Collected data entries

******************************

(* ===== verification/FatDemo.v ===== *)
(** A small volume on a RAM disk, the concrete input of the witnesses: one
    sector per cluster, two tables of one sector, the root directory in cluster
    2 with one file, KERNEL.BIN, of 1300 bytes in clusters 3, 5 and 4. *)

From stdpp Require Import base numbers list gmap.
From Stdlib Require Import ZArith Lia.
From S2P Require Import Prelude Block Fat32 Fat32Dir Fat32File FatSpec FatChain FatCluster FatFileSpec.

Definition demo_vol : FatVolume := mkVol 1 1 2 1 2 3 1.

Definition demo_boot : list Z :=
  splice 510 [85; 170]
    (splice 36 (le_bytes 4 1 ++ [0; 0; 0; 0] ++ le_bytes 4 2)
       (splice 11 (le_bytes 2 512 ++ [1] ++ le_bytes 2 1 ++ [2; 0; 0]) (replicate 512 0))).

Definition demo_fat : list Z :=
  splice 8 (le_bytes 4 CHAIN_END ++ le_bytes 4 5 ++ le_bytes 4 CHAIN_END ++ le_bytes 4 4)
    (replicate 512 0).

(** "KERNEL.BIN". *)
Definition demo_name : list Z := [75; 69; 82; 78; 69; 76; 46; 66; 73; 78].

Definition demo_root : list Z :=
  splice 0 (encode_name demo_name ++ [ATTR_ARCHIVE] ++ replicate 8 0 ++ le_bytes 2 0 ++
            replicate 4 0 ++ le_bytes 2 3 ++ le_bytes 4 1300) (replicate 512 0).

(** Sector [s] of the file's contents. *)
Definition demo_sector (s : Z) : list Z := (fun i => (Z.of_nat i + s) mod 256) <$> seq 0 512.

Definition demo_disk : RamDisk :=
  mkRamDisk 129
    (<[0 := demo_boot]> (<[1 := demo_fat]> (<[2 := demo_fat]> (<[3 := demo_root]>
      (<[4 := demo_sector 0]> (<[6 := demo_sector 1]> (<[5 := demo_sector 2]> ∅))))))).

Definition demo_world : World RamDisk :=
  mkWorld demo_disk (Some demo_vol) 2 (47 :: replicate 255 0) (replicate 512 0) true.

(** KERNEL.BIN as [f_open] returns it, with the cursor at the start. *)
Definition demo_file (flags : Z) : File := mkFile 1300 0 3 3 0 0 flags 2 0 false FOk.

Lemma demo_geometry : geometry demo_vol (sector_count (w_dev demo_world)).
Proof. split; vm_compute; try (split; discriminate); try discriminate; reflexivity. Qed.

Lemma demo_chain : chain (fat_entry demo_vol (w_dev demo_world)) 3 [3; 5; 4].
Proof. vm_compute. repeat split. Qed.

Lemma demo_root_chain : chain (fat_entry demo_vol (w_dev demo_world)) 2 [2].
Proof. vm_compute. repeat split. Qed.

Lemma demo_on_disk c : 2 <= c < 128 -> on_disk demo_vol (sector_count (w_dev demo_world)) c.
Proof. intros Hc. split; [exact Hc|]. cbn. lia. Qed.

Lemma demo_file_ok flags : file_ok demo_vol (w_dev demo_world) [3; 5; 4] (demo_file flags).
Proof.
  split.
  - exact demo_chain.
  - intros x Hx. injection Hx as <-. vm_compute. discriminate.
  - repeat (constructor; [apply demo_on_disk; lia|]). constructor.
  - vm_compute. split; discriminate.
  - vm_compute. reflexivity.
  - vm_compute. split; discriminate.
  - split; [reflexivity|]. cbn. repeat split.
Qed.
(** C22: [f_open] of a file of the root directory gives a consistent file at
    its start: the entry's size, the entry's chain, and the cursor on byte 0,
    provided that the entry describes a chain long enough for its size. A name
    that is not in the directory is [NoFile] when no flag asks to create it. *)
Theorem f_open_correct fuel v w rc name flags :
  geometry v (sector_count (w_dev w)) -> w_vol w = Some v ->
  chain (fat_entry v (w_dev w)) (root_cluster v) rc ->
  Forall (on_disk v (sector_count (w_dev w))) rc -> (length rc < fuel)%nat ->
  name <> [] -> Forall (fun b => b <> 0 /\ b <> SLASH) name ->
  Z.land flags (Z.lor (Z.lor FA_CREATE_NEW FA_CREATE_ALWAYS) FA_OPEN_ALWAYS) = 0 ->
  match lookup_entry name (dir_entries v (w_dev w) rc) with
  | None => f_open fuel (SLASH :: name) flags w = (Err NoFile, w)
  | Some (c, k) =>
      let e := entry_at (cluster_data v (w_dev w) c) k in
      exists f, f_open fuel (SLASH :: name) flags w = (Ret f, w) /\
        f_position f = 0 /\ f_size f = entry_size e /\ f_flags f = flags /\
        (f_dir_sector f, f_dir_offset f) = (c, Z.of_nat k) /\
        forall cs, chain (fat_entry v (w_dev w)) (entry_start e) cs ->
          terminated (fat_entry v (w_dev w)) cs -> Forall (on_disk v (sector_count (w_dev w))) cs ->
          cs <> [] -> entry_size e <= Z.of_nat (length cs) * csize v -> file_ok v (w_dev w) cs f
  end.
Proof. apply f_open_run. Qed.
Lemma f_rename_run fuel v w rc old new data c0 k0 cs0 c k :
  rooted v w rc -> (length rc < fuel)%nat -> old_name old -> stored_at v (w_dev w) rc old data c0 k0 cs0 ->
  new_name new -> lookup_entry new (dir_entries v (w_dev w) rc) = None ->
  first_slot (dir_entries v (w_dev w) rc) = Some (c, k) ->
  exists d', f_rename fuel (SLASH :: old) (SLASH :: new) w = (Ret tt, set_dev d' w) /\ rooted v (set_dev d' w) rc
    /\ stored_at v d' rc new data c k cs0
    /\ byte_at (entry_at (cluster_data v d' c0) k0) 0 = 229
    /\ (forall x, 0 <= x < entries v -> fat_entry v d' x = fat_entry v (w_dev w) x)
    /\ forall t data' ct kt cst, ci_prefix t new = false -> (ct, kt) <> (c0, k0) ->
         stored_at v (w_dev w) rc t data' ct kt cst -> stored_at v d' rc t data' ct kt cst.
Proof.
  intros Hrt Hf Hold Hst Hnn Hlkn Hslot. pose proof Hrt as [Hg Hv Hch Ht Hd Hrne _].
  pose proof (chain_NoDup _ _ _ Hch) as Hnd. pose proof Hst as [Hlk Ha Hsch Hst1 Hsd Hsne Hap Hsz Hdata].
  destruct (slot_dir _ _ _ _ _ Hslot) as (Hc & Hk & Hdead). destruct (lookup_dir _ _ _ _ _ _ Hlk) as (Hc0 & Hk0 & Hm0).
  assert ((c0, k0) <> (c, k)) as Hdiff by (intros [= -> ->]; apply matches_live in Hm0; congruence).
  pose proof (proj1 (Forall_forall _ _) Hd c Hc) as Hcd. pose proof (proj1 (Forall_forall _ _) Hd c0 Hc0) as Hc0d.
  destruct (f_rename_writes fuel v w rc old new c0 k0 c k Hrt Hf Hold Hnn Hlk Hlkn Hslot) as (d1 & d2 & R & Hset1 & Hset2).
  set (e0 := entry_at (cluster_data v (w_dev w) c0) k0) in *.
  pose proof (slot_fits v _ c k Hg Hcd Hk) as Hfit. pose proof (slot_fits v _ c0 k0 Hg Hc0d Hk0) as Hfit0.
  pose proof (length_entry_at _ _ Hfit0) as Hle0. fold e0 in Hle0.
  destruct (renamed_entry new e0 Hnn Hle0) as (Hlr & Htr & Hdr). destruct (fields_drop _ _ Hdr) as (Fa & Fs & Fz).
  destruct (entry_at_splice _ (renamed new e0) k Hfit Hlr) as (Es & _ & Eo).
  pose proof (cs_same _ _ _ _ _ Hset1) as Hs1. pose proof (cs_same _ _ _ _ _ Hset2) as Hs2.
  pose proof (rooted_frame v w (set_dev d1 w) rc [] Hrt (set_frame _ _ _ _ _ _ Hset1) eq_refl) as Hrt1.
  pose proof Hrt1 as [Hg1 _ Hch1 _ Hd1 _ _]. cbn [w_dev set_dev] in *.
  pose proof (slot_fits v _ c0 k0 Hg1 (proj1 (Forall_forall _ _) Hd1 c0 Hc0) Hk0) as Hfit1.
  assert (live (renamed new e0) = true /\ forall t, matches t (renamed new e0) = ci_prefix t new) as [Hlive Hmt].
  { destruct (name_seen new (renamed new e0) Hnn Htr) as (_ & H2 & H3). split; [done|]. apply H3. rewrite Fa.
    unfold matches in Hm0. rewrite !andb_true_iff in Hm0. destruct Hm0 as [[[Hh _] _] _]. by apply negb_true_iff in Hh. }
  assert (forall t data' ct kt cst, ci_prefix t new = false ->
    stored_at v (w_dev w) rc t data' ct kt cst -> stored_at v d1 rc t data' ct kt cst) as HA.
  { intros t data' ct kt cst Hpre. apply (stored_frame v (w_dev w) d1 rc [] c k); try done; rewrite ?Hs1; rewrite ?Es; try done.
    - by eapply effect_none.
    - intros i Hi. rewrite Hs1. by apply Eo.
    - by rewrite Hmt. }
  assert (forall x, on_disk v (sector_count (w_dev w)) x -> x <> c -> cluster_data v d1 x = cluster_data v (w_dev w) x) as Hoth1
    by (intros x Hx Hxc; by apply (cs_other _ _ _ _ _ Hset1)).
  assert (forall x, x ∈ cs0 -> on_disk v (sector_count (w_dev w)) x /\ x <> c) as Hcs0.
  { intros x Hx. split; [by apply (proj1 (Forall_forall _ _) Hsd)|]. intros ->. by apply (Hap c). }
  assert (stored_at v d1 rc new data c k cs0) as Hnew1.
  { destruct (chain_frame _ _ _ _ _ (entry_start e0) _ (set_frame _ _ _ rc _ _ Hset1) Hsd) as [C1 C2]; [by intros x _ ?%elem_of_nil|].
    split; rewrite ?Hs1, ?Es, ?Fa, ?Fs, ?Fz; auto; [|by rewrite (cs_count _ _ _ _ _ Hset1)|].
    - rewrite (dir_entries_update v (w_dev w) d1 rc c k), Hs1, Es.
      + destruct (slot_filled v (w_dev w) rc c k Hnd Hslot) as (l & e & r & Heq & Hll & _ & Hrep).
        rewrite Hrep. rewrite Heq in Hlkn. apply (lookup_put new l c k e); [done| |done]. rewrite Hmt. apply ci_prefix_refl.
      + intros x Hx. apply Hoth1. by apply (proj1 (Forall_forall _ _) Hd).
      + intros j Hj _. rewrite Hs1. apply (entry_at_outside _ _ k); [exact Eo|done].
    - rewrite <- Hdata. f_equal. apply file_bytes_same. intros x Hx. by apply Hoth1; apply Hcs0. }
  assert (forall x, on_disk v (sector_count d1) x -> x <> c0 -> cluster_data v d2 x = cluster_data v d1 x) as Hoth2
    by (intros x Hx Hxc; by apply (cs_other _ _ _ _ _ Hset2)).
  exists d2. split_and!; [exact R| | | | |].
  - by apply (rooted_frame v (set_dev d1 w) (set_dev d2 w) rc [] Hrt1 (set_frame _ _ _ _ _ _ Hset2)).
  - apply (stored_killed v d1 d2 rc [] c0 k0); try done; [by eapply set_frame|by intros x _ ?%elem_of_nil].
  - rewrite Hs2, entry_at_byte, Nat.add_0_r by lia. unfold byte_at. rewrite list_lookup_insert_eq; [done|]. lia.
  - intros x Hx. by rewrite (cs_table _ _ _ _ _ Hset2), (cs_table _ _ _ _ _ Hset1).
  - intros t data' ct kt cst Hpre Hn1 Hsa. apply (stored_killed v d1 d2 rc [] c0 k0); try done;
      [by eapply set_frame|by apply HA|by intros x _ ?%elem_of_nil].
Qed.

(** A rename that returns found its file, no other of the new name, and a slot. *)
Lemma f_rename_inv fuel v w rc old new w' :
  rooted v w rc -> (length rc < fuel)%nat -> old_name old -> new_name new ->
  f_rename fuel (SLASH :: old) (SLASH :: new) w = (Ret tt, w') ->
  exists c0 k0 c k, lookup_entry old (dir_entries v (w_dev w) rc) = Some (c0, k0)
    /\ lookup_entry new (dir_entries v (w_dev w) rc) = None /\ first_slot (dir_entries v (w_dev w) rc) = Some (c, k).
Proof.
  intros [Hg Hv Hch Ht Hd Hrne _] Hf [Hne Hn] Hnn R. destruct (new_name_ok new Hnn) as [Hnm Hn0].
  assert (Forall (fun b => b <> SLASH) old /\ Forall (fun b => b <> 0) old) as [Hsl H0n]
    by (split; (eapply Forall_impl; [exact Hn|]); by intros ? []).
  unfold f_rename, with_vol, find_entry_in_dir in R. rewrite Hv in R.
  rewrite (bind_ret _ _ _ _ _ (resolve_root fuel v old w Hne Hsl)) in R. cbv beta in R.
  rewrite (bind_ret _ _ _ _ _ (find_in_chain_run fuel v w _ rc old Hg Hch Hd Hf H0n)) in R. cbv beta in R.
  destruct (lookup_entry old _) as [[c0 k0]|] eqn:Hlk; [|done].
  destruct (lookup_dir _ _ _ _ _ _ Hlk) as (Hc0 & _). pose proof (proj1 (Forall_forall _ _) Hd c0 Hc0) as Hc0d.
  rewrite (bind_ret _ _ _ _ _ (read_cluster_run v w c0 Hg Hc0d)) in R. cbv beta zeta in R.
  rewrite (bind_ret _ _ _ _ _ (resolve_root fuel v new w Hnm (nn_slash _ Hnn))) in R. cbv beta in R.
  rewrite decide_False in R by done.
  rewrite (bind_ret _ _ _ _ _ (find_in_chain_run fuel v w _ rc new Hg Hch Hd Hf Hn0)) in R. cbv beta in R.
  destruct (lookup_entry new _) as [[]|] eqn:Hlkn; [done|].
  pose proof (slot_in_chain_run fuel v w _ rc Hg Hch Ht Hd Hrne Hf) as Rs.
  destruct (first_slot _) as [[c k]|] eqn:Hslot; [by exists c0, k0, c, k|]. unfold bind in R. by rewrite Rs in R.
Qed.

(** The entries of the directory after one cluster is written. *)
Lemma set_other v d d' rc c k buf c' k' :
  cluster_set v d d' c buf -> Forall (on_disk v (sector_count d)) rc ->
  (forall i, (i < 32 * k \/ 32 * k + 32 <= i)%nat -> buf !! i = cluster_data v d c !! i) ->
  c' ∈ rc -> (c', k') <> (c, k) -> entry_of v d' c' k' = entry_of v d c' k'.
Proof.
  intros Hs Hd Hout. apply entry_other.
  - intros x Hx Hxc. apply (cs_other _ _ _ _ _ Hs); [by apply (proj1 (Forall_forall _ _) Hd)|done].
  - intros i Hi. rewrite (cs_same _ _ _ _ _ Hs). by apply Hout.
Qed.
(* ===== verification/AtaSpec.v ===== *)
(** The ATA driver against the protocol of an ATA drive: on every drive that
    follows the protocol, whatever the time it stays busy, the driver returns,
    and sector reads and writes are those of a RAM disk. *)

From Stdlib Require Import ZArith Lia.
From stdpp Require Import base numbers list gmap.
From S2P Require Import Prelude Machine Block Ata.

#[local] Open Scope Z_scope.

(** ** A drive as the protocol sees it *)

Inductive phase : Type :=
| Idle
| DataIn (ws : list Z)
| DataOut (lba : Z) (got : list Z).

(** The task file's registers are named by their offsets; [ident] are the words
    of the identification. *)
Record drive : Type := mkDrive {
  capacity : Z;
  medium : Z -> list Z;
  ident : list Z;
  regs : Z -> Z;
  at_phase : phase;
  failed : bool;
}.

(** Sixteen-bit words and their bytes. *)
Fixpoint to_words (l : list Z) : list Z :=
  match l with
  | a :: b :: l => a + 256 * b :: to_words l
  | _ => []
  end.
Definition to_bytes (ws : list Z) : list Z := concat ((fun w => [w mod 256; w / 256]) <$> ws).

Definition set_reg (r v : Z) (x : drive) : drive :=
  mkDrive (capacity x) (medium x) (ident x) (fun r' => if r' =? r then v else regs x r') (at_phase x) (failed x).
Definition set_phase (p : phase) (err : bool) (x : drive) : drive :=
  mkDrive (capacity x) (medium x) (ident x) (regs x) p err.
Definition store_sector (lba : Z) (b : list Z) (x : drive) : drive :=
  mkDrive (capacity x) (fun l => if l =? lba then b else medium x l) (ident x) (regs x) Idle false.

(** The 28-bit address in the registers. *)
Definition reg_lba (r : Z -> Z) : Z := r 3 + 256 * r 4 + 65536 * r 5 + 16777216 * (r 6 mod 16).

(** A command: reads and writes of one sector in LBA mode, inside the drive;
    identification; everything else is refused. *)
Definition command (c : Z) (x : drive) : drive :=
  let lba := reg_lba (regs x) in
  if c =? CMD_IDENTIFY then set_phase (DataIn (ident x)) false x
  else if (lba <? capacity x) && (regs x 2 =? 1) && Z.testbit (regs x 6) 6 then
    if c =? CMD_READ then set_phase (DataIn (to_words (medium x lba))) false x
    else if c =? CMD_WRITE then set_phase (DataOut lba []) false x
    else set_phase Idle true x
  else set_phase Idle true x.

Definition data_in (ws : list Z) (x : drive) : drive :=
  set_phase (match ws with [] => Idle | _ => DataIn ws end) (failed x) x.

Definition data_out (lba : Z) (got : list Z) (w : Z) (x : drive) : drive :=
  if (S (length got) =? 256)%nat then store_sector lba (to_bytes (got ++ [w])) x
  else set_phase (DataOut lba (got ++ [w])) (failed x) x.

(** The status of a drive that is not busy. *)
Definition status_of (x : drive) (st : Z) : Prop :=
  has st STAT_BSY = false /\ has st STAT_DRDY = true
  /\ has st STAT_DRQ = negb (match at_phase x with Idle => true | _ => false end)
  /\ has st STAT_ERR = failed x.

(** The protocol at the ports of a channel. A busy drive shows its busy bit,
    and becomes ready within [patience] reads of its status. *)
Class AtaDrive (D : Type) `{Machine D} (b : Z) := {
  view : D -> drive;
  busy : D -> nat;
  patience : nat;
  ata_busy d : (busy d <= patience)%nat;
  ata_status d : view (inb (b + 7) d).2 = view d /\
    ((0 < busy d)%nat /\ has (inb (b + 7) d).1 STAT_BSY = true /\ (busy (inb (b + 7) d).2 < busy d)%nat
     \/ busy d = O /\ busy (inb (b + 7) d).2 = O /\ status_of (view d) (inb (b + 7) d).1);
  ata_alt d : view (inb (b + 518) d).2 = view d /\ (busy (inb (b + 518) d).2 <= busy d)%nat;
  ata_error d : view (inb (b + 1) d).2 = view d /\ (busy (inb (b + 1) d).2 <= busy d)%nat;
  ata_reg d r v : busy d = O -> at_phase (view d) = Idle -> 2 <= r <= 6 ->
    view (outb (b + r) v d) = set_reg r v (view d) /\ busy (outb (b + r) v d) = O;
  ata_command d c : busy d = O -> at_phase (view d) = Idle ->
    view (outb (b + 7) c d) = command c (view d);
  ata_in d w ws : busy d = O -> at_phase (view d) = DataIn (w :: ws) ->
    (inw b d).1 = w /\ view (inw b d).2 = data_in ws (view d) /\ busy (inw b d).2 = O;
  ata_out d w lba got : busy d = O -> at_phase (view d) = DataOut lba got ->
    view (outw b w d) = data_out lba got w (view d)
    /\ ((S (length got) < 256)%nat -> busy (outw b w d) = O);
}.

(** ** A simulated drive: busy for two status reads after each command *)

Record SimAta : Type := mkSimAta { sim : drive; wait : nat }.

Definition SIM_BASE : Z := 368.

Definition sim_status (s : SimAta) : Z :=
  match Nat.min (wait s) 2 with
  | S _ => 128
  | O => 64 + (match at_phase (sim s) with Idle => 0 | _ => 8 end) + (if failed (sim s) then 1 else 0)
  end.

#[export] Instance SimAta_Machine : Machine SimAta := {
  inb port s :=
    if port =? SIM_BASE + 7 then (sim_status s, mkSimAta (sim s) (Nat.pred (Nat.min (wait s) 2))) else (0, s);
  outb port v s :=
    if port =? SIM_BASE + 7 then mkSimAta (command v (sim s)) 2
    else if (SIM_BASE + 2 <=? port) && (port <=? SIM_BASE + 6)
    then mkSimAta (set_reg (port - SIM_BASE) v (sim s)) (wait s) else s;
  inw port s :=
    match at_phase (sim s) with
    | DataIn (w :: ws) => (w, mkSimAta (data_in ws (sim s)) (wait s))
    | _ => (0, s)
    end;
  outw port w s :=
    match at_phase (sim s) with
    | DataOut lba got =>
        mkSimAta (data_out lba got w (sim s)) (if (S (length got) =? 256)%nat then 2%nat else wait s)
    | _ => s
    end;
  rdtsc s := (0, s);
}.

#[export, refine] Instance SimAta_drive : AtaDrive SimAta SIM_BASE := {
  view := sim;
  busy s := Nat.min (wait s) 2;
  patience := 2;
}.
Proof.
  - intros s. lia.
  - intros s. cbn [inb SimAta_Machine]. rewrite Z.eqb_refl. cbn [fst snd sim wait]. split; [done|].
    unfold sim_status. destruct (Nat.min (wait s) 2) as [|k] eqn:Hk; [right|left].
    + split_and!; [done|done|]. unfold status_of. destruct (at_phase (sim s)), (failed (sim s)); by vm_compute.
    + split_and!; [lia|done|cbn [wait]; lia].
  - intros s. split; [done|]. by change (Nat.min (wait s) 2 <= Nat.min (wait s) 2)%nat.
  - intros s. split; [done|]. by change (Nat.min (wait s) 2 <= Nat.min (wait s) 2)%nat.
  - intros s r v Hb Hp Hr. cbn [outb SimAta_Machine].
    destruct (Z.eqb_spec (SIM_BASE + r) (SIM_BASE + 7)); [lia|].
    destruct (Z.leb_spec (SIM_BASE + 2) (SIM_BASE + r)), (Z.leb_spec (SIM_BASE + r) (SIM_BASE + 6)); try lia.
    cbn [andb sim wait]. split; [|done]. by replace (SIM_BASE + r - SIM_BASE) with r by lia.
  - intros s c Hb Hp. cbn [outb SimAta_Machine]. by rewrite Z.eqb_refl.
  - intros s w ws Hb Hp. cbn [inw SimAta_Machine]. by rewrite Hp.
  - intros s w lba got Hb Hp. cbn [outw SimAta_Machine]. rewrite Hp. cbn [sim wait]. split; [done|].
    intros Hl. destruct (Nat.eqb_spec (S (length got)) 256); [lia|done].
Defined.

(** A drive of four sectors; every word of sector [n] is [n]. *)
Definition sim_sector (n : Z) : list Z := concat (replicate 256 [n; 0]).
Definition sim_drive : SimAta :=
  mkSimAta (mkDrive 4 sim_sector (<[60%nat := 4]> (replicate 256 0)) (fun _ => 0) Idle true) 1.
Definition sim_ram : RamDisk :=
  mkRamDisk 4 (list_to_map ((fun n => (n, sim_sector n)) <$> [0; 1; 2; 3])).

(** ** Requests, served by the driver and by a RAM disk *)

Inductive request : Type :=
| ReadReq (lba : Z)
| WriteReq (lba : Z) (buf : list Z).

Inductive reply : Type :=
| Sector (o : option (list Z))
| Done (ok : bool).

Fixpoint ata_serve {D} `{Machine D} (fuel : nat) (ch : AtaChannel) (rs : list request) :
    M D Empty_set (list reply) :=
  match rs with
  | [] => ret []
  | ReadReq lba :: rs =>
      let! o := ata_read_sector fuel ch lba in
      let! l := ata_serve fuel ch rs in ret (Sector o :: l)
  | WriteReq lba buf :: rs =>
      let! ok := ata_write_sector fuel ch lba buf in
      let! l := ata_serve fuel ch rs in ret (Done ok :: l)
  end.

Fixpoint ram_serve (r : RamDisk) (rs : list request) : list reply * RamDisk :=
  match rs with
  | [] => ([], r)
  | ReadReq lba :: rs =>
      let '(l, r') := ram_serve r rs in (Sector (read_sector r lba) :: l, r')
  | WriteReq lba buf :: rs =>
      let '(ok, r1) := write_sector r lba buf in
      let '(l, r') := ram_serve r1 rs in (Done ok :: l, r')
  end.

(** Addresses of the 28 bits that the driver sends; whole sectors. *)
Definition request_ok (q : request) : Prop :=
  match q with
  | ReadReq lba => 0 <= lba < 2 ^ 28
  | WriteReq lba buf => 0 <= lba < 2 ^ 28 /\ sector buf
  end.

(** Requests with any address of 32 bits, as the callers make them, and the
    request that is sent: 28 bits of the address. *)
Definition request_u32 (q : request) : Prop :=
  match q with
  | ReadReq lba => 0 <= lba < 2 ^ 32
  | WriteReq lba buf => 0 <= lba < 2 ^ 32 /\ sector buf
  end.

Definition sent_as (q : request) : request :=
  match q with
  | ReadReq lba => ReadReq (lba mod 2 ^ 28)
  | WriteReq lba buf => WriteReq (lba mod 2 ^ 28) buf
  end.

******************************

● **PROMPT**
The answer must be a single number: how many lines in the data contain the string "Hlkn"?

● **RESPONSE TO THIS TASK**
4